Work item: Of the lines in the data below, write out exactly those from the one holding "hardcoded defaults. *)" through the one holding "env (Some (<[key", both included.

Saved entries:
..............................

(** C7.  The text each of the four generators returns parses as JSON, to
    the very value the generator built.  For [generatePersonSchema] the
    parsed value is one object; for the three generators over arrays it is
    an array with as many items as the input has.  That object and every
    item of those arrays has the Schema.org address as its [@context] and,
    as its [@type], the literal of its generator, one of the four of
    [schema_types]. *)
Theorem structured_data_valid_json :
  (forall (data : PersonData.t) (siteUrl : string),
     parse (generatePersonSchema data siteUrl)
       = Some (Obj (personSchema data siteUrl))
     /\ is_schema_object "Person" (Obj (personSchema data siteUrl)))
  /\ (forall experiences : list ExperienceData.t,
     let items := List.map workExperienceSchema experiences in
     parse (generateWorkExperienceSchema experiences) = Some (Arr items)
     /\ List.length items = List.length experiences
     /\ List.Forall (is_schema_object "WorkExperience") items)
  /\ (forall (projects : list ProjectData.t) (authorName : string),
     let items := List.map (creativeWorkSchema authorName) projects in
     parse (generateCreativeWorkSchema projects authorName) = Some (Arr items)
     /\ List.length items = List.length projects
     /\ List.Forall (is_schema_object "CreativeWork") items)
  /\ (forall education : list EducationData.t,
     let items := List.map educationSchema education in
     parse (generateEducationSchema education) = Some (Arr items)
     /\ List.length items = List.length education
     /\ List.Forall (is_schema_object "EducationalOccupationalCredential") items)
  /\ schema_types
     = ["Person"; "WorkExperience"; "CreativeWork";
        "EducationalOccupationalCredential"].
Proof.
  split; [|split; [|split; [|split]]].
  - intros data siteUrl. split.
    + apply parse_stringify, personSchema_well_formed.
    + apply personSchema_typed.
  - intros experiences. apply schemas_parse.
    + apply workExperienceSchema_well_formed.
    + apply workExperienceSchema_typed.
  - intros projects authorName. apply schemas_parse.
    + apply creativeWorkSchema_well_formed.
    + apply creativeWorkSchema_typed.
  - intros education. apply schemas_parse.
    + apply educationSchema_well_formed.
    + apply educationSchema_typed.
  - reflexivity.
Qed.

(** The education records of the site, generated and parsed back. *)
Example educationData_parses :
  parse (generateEducationSchema Config.educationData)
  = Some (Arr (List.map educationSchema Config.educationData))
  /\ includes (generateEducationSchema Config.educationData)
       ("Bachelor of Technology in Computer Science & Engineering (AI & ML)")
     = true.
Proof. split; vm_compute; reflexivity. Qed.

End StructuredDataProofs.

(** ** config.ts *)

Module ConfigProofs.
Import Config.

Lemma truthy_eqb (v : string) : truthy v = negb (String.eqb v "").
Proof. destruct v; reflexivity. Qed.

Lemma getEnv_resolve (key fallback : string) (env process_env : option (gmap string string)) :
  getEnv key fallback env process_env = resolve key fallback env process_env.
Proof.
  unfold getEnv, resolve, layer. cbn [first_non_empty].
  destruct env as [e|]; [destruct (e !! key) as [v|]|];
    try (rewrite truthy_eqb; destruct (String.eqb v ""); cbn [negb]);
    try reflexivity;
    (destruct process_env as [pe|]; [destruct (pe !! key) as [w|]|];
     try (rewrite truthy_eqb; destruct (String.eqb w ""); cbn [negb]);
     reflexivity).
Qed.

(** C9.  For every key and fallback, [getEnv] returns the first non-empty
    value among the bindings of the caller, the process environment and
    the fallback, in that order; a layer that holds the empty string for
    the key gives the same result as that layer without the key; and the
    fields of [createSiteConfig], [createAnalyticsConfig] and
    [createSEOConfig] are the resolutions of their keys with their
    hardcoded defaults. *)
Theorem configuration_precedence :
  forall (env process_env : option (gmap string string)),
  (forall key fallback : string,
     getEnv key fallback env process_env
     = first_non_empty [layer env key; layer process_env key] fallback)
  /\ (forall (key fallback : string) (e pe : gmap string string),
        getEnv key fallback (Some (<[key := ""]> e)) process_env
        = getEnv key fallback (Some (delete key e)) process_env
        /\ getEnv key fallback env (Some (<[key := ""]> pe))
           = getEnv key fallback env (Some (delete key pe)))
  /\ (createSiteConfig env process_env).(SiteConfig.url)
       = resolve "SITE_URL" "https://sandeepkommineni.me" env process_env
  /\ (createSiteConfig env process_env).(SiteConfig.domain)
       = resolve "SITE_DOMAIN" "sandeepkommineni.me" env process_env
  /\ (createAnalyticsConfig env process_env).(AnalyticsConfig.googleAnalyticsId)
       = resolve "GA_MEASUREMENT_ID" "" env process_env
  /\ (createAnalyticsConfig env process_env).(AnalyticsConfig.googleSearchConsoleId)
       = resolve "GSC_VERIFICATION_ID" "" env process_env
  /\ (createAnalyticsConfig env process_env).(AnalyticsConfig.enableDebug)
       = negb (String.eqb (resolve "ENVIRONMENT" "production" env process_env)
                 "production")
  /\ (createSEOConfig env process_env).(SEOConfig.site).(SiteInfo.url)
       = resolve "SITE_URL" "https://sandeepkommineni.me" env process_env
  /\ (createSEOConfig env process_env).(SEOConfig.site).(SiteInfo.domain)
       = resolve "SITE_DOMAIN" "sandeepkommineni.me" env process_env
  /\ (createSEOConfig env process_env).(SEOConfig.analytics)
       = createAnalyticsConfig env process_env
  /\ (createSEOConfig env process_env).(SEOConfig.environment)
       = (if String.eqb (resolve "ENVIRONMENT" "production" env process_env)
               "production"
          then production else development).
Proof.
  intros env process_env.
  split; [intros; apply getEnv_resolve|].
  split.
  { intros key fallback e pe. rewrite !getEnv_resolve. unfold resolve, layer.
    rewrite !lookup_insert_eq, !lookup_delete_eq. split; [reflexivity|].
    cbn [first_non_empty]. destruct (layer env key) as [v|]; reflexivity. }
  unfold createSEOConfig, createSiteConfig, createAnalyticsConfig, isProduction.
  cbn [SiteConfig.url SiteConfig.domain AnalyticsConfig.googleAnalyticsId
       AnalyticsConfig.googleSearchConsoleId AnalyticsConfig.enableDebug
       SEOConfig.site SEOConfig.analytics SEOConfig.environment
       SiteInfo.url SiteInfo.domain].
  rewrite !getEnv_resolve. repeat split; reflexivity.
Qed.

Example env_only :
  getEnv "SITE_URL" "https://sandeepkommineni.me"
    (Some {[ "SITE_URL" := "https://staging.example.com" ]})
    (Some {[ "SITE_URL" := "https://local.example.com" ]})
  = "https://staging.example.com".
Proof. reflexivity. Qed.

Example empty_env_falls_through :
  getEnv "SITE_URL" "https://sandeepkommineni.me"
    (Some {[ "SITE_URL" := "" ]})
    (Some {[ "SITE_URL" := "https://local.example.com" ]})
  = "https://local.example.com"
  /\ getEnv "SITE_URL" "https://sandeepkommineni.me"
       (Some {[ "SITE_URL" := "" ]}) (Some {[ "SITE_URL" := "" ]})
     = "https://sandeepkommineni.me"
  /\ getEnv "GA_MEASUREMENT_ID" "" None None = "".
Proof. repeat split; reflexivity. Qed.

..............................

Answer area:
    hardcoded defaults. *)
Theorem configuration_precedence :
  forall (env process_env : option (gmap string string)),
  (forall key fallback : string,
     getEnv key fallback env process_env
     = first_non_empty [layer env key; layer process_env key] fallback)
  /\ (forall (key fallback : string) (e pe : gmap string string),
        getEnv key fallback (Some (<[key := ""]> e)) process_env
        = getEnv key fallback (Some (delete key e)) process_env
        /\ getEnv key fallback env (Some (<[key := ""]> pe))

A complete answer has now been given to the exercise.